++++ PROVIDED INFORMATION

Lemma int32_small z : - 2 ^ 31 <= z < 2 ^ 31 -> int32 z = z.
Proof. intros. by apply wrapS_small. Qed.

Lemma wrapU_wrapS w z : 0 < w -> wrapU w (wrapS w z) = wrapU w z.
Proof.
  intros. unfold wrapU, wrapS.
  rewrite Zminus_mod, Zmod_mod, <- Zminus_mod. f_equal. lia.
Qed.

Lemma wrapS_wrapU w z : 0 < w -> wrapS w (wrapU w z) = wrapS w z.
Proof.
  intros. unfold wrapU, wrapS. f_equal. by rewrite Zplus_mod_idemp_l.
Qed.

Lemma uchar_range b : 0 <= uchar b < 256.
Proof. apply byte.unsigned_range. Qed.

Lemma schar_range b : -128 <= schar b < 128.
Proof. by apply (wrapS_range 8). Qed.

Lemma uchar_to_byte z : uchar (to_byte z) = z mod 256.
Proof. apply byte.unsigned_of_Z. Qed.

Lemma uchar_to_byte_small z : 0 <= z < 256 -> uchar (to_byte z) = z.
Proof. intros. rewrite uchar_to_byte. by apply Z.mod_small. Qed.

Lemma to_byte_uchar b : to_byte (uchar b) = b.
Proof. apply byte.of_Z_unsigned. Qed.

Lemma to_byte_eq z b : z = uchar b -> to_byte z = b.
Proof. intros ->. apply to_byte_uchar. Qed.

Lemma uchar_inj b1 b2 : uchar b1 = uchar b2 -> b1 = b2.
Proof. apply byte.unsigned_inj. Qed.

Lemma to_byte_schar b : to_byte (schar b) = b.
Proof. by destruct b. Qed.

Lemma schar_pos b : uchar b < 128 -> schar b = uchar b.
Proof. intros. pose proof (uchar_range b). apply wrapS_small; unfold uchar in *; lia. Qed.

(** [lia] with division and remainder by constants. *)
Ltac dlia := Z.to_euclidean_division_equations; lia.

(** Shifts and masks as arithmetic. *)
Lemma shiftr_div a n : 0 <= n -> Z.shiftr a n = a / 2 ^ n.
Proof. apply Z.shiftr_div_pow2. Qed.

Lemma shiftl_mul a n : 0 <= n -> Z.shiftl a n = a * 2 ^ n.
Proof. apply Z.shiftl_mul_pow2. Qed.

Lemma land_mod a n : 0 <= n -> Z.land a (2 ^ n - 1) = a mod 2 ^ n.
Proof. intros. rewrite <- Z.land_ones by lia. by rewrite Z.ones_equiv. Qed.

Lemma lor_disjoint k a b :
  0 <= k -> a mod 2 ^ k = 0 -> 0 <= b < 2 ^ k -> Z.lor a b = a + b.
Proof.
  intros Hk Ha Hb. assert (Hz : Z.land a b = 0).
  { apply Z.bits_inj_0. intros i. rewrite Z.land_spec.
    destruct (decide (i < 0)); [by rewrite (Z.testbit_neg_r a) by lia|].
    destruct (decide (i < k)).
    - rewrite <- (Z.mod_pow2_bits_low a k) by lia. by rewrite Ha, Z.bits_0.
    - rewrite <- (Z.mod_small b (2 ^ k)) by lia.
      rewrite (Z.mod_pow2_bits_high b k) by lia. by rewrite andb_false_r. }
  rewrite <- Z.lxor_lor by done. symmetry. by apply Z.add_nocarry_lxor.
Qed.

Lemma land_schar c m : 0 <= m < 256 -> Z.land (schar c) m = Z.land (uchar c) m.
Proof.
  intros Hm.
  assert (Hlow : forall x, Z.land x m = Z.land (x mod 2 ^ 8) m).
  { intros x. rewrite <- (Z.mod_small m (2 ^ 8)) by lia.
    rewrite <- !Z.land_ones by lia. apply Z.bits_inj'. intros i Hi.
    rewrite !Z.land_spec. by destruct (Z.testbit x i), (Z.testbit (Z.ones 8) i), (Z.testbit m i). }
  rewrite (Hlow (schar c)), (Hlow (uchar c)). f_equal. unfold schar.
  fold (wrapU 8 (wrapS 8 (byte.unsigned c))). by rewrite wrapU_wrapS.
Qed.

(** Decide a property of the integers below a constant by evaluation. *)
Definition below (n : nat) (f : Z -> bool) : bool := forallb (fun i => f (Z.of_nat i)) (seq 0 n).

Lemma below_spec n f z : below n f = true -> 0 <= z < Z.of_nat n -> f z = true.
Proof.
  intros Hf Hz. unfold below in Hf. rewrite forallb_forall in Hf.
  specialize (Hf (Z.to_nat z)). rewrite Z2Nat.id in Hf by lia.
  apply Hf, in_seq. lia.
Qed.

(** ** Failing computations

    A [CHECK] that fails aborts the process, and an access outside a live object
    is undefined: both are [None].  Code that can do neither is a plain function. *)
Definition CHECK (b : bool) : option unit := if b then Some () else None.

Lemma CHECK_true b : b = true -> CHECK b = Some ().
Proof. by intros ->. Qed.

(** ** Loops

    A C++ loop is [loop fuel step s]: [step] is one evaluation of the condition and
    of the body, [inl s'] continues with the variables [s'] and [inr r] leaves the
    loop.  [loop_total] is the total-correctness rule the loops are proved with. *)
Section Loop.
Context {S R : Type}.
Variable step : S -> option (S + R).

Fixpoint loop (fuel : nat) (s : S) : option R :=
  match fuel with
  | O => None
  | Datatypes.S fuel =>
    x ← step s;
    match x with
    | inl s' => loop fuel s'
    | inr r => Some r
    end
  end.

(** The invariant may carry its own bound on the iterations left. *)
Lemma loop_total_ix (I : nat -> S -> Prop) (Q : R -> Prop) :
  (forall n s, I n s -> exists x, step s = Some x /\
      match x with inl s' => exists n', I n' s' /\ (n' < n)%nat | inr r => Q r end) ->
  forall fuel n s, I n s -> (n < fuel)%nat -> exists r, loop fuel s = Some r /\ Q r.
Proof.
  intros Hstep fuel. induction fuel as [|fuel IH]; intros n s Hs Hm; [lia|].
  destruct (Hstep n s Hs) as ([s'|r] & Heq & Hx); simpl; rewrite Heq; simpl.
  - destruct Hx as (n' & ? & ?). apply (IH n'); [done|lia].
  - eauto.
Qed.

Lemma loop_total (I : S -> Prop) (Q : R -> Prop) (m : S -> nat) :
  (forall s, I s -> exists x, step s = Some x /\
      match x with inl s' => I s' /\ (m s' < m s)%nat | inr r => Q r end) ->
  forall fuel s, I s -> (m s < fuel)%nat -> exists r, loop fuel s = Some r /\ Q r.
Proof.
  intros Hstep fuel s Hs Hm.
  apply (loop_total_ix (fun n s => I s /\ n = m s) Q) with (n := m s); [|done..].
  intros n s' [Hs' ->]. destruct (Hstep s' Hs') as ([s''|r] & Heq & Hx);
    eexists; (split; [done|]); [|done].
  destruct Hx. eauto.
Qed.

Lemma loop_mono fuel fuel' s r :
  loop fuel s = Some r -> (fuel <= fuel')%nat -> loop fuel' s = Some r.
Proof.
  revert fuel' s. induction fuel as [|fuel IH]; intros fuel' s Hl Hle; [done|].
  destruct fuel' as [|fuel']; [lia|]. simpl in *.
  destruct (step s) as [[s'|r']|]; simpl in *; [|done..]. apply IH; [done|lia].
Qed.

Lemma loop_S fuel s :
  loop (Datatypes.S fuel) s =
  (x ← step s; match x with inl s' => loop fuel s' | inr r => Some r end).
Proof. done. Qed.
End Loop.

#[global] Arguments loop : simpl never.

(** ** Lists *)
Definition zlen {A} (l : list A) : Z := Z.of_nat (length l).

Lemma zlen_nil {A} : zlen (@nil A) = 0.
Proof. done. Qed.

Lemma zlen_cons {A} (x : A) l : zlen (x :: l) = 1 + zlen l.
Proof. unfold zlen. simpl. lia. Qed.

Lemma zlen_app {A} (l1 l2 : list A) : zlen (l1 ++ l2) = zlen l1 + zlen l2.
Proof. unfold zlen. rewrite length_app. lia. Qed.

Lemma zlen_snoc {A} (l : list A) x : zlen (l ++ [x]) = zlen l + 1.
Proof. by rewrite zlen_app. Qed.

Lemma zlen_nonneg {A} (l : list A) : 0 <= zlen l.
Proof. unfold zlen. lia. Qed.

#[export] Hint Rewrite @zlen_nil @zlen_cons @zlen_app : zlen.
#[export] Hint Resolve @zlen_nonneg uchar_range schar_range : whisper.

(** [takeZ]/[dropZ]: the first [n] elements and the rest, [n] an [int]. *)
Definition takeZ {A} (n : Z) (l : list A) : list A := take (Z.to_nat n) l.
Definition dropZ {A} (n : Z) (l : list A) : list A := drop (Z.to_nat n) l.

Lemma takeZ_dropZ {A} n (l : list A) : takeZ n l ++ dropZ n l = l.
Proof. apply take_drop. Qed.

Lemma zlen_takeZ {A} n (l : list A) : 0 <= n -> zlen (takeZ n l) = Z.min n (zlen l).
Proof. unfold takeZ, zlen. rewrite length_take. lia. Qed.

Lemma zlen_dropZ {A} n (l : list A) : 0 <= n -> zlen (dropZ n l) = Z.max 0 (zlen l - n).
Proof. unfold dropZ, zlen. rewrite length_drop. lia. Qed.

Lemma zlen_dropZ_le {A} n (l : list A) : zlen (dropZ n l) <= zlen l.
Proof. unfold dropZ, zlen. rewrite length_drop. lia. Qed.

Lemma takeZ_all {A} n (l : list A) : zlen l <= n -> takeZ n l = l.
Proof. unfold takeZ, zlen. intros. apply take_ge. lia. Qed.

Lemma dropZ_all {A} n (l : list A) : zlen l <= n -> dropZ n l = [].
Proof. unfold dropZ, zlen. intros. apply drop_ge. lia. Qed.

Lemma takeZ_0 {A} (l : list A) : takeZ 0 l = [].
Proof. done. Qed.

Lemma dropZ_0 {A} (l : list A) : dropZ 0 l = l.
Proof. done. Qed.

Lemma takeZ_nil {A} n : takeZ n (@nil A) = [].
Proof. apply take_nil. Qed.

++++++++

WHAT IS BEING ASKED
Scan the records above for the string "export", then report every line that contains it.

SOLUTION FOR THIS TASK
#[export] Hint Rewrite @zlen_nil @zlen_cons @zlen_app : zlen.
#[export] Hint Resolve @zlen_nonneg uchar_range schar_range : whisper.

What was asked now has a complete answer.